In other words, the multiple linear regression model is an estimation of one dependent variable on independent variables. This model predicts the dependent variable as a function of the independent variable. When a multiple regression model presents an interesting graph. The graph of multiple linear regression is a straight line presenting paired values. Under the multiple linear regression, the aim is to find unbiased estimators. Aside from that, efficient and consistent estimators are aimed at. Over the period, several other techniques are introduced in econometrics, but multiple linear regression is still the most used technique.
Step-by-Step Methodology of Econometrics
The methodology of econometrics statistics consists of a few simple stages. It is a straightforward methodology.
The first step in econometrics methodology is pretty simple. It implies choosing a particular theory and hypothesis. This theory and hypothesis are related to the objective of a particular study. Deciding upon a theory and developing a hypothesis enhances the ability to examine a dataset. The theory also helps in deciding the explanatory variables of the study. In addition, the magnitude and direction of the relationship are decided beforehand. Applied econometricians rely heavily on pre-determined economic theory. The hypothesis development also involves the expertise of applied econometricians.

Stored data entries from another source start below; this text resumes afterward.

(** A client whose collections are all empty, and one whose queries fail. *)
Definition empty_client : MongoClient :=
  {| server_info := Returns tt;
     find_all := fun _ => Returns [];
     aggregate := fun _ _ => Returns [] |}.

Definition failing_client : MongoClient :=
  {| server_info := Returns tt;
     find_all := fun _ => Raises (PyMongoError "cursor timed out");
     aggregate := fun _ _ => Raises (OtherException "connection reset") |}.

(** ** Sample inputs for concrete runs *)

Definition demo_products : list Product :=
  [ {| p_id := "P0001"; p_product_id := "P0001"; p_name := "Books Product 1";
       p_category := "Books"; p_brand := "BrandA";
       p_price := 1999 # 100; p_cost := 850 # 100; p_stock_quantity := 12;
       p_rating := 45 # 10; p_num_reviews := 3; p_created_date := -40 |} ].

Definition demo_customers : list Customer :=
  [ {| c_id := "C00001"; c_customer_id := "C00001"; c_name := "Customer 1";
       c_email := "customer1@email.com"; c_city := "Chicago"; c_state := "IL";
       c_join_date := -100; c_loyalty_tier := "Gold";
       c_total_spent := 0; c_order_count := 0 |} ].

(** Draws of one order: customer 0, 10 days ago, 1 + 1 items, (product 0,
    quantity 1 + 2), (product 0, quantity 1 + 0), shipping sample 0.5,
    status 0, payment method 0. *)
Definition demo_order_tape : tape := [0; 10; 1; 0; 2; 0; 0; 500; 0; 0].

(** The order [generate_orders] builds from these draws. *)
Definition demo_order : Order :=
  {| o_order_id := "O000001"; o_id := "O000001";
     o_customer_id := "C00001"; o_customer_name := "Customer 1";
     o_customer_city := "Chicago"; o_customer_state := "IL";
     o_order_date := -10;
     o_items :=
       [ {| i_product_id := "P0001"; i_product_name := "Books Product 1";
            i_category := "Books"; i_quantity := 3;
            i_unit_price := 1999 # 100; i_item_total := 5997 # 100 |};
         {| i_product_id := "P0001"; i_product_name := "Books Product 1";
            i_category := "Books"; i_quantity := 1;
            i_unit_price := 1999 # 100; i_item_total := 1999 # 100 |} ];
     o_total_amount := 7996 # 100;
     o_shipping_cost := 1000 # 100;
     o_tax := 640 # 100;
     o_status := "Completed"; o_payment_method := "Credit Card" |}.

(** Draws of one product: category 3, brand 1, price sample 0.345, cost
    sample 0.250, stock 7, rating sample 0.235, 9 reviews, 30 + 40 days. *)
Definition demo_product_tape : tape := [3; 1; 12345; 250; 7; 235; 9; 40].

(** The product [generate_products] builds from these draws. *)
Definition demo_product : Product :=
  {| p_id := "P0001"; p_product_id := "P0001"; p_name := "Sports Product 1";
     p_category := "Sports"; p_brand := "BrandB";
     p_price := 17905 # 100; p_cost := 6625 # 100; p_stock_quantity := 7;
     p_rating := 35 # 10; p_num_reviews := 9; p_created_date := -70 |}.

(** Draws of two customers: (city 2, 1 + 10 days, tier 1) and (city 0,
    1 + 20 days, tier 3). *)
Definition demo_customer_tape : tape := [2; 10; 1; 0; 20; 3].

Definition demo_customer : Customer :=
  {| c_id := "C00001"; c_customer_id := "C00001"; c_name := "Customer 1";
     c_email := "customer1@email.com"; c_city := "Chicago"; c_state := "IL";
     c_join_date := -11; c_loyalty_tier := "Silver";
     c_total_spent := 0; c_order_count := 0 |}.

(** The list a run returned, empty if it raised. *)
Definition returned {A S : Type} (r : py (list A) * S) : list A :=
  match fst r with
  | Returns l => l
  | Raises _ => []
  end.

(** ** Vocabulary of the statements *)

(** The identifier format of a kind: one prefix letter followed by exactly
    [w] decimal digits. *)
Definition is_digit (c : ascii) : bool :=
  ((48 <=? nat_of_ascii c) && (nat_of_ascii c <=? 57))%nat.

Once the underlying theory is decided and a hypothesis is developed, the next step is choosing a statistical model. This statistical model should be able to capture the essence of the theory which is to be applied. This model must depict a unique relationship between the dependent variable and explanatory variables (Rawat, 2021).
The most convenient approach in finding a specific model is the assumption of linearity. According to this assumption, the change in the dependent variable due to the independent variable is similar. Linear relationship indicates that change in explanatory variable induces a similar change in the dependent variable. It is not possible to account for the little influence in a relationship.
Adding a variable to the model enables to cater to this influence. This variable nullifies external disturbances. The new variable will represent the determinants of the dependent variable. These determinants of the dependent variable should be accounted for by the new variable. These determinants are mostly caused by the complexity of data.
The next step indicates the estimating of the variables. This step indicates the estimation of the unknown in the model by using the economic data. This step can be achieved by selecting the right model and using software to fit the data. Model estimation can be the most convenient part of the econometrics statistics methodology. The use of efficient statistical software has made it relatively easy.
Once the model estimation is completed, the next step is proofreading. It also involves comparing the findings with the theoretical background. The findings are assessed as if they are consistent with previous results and the theoretical background. In this manner, the findings are used to test the hypothesis which was made previously in the study. Thus, empirical validity is ensured by assessing the findings of the study.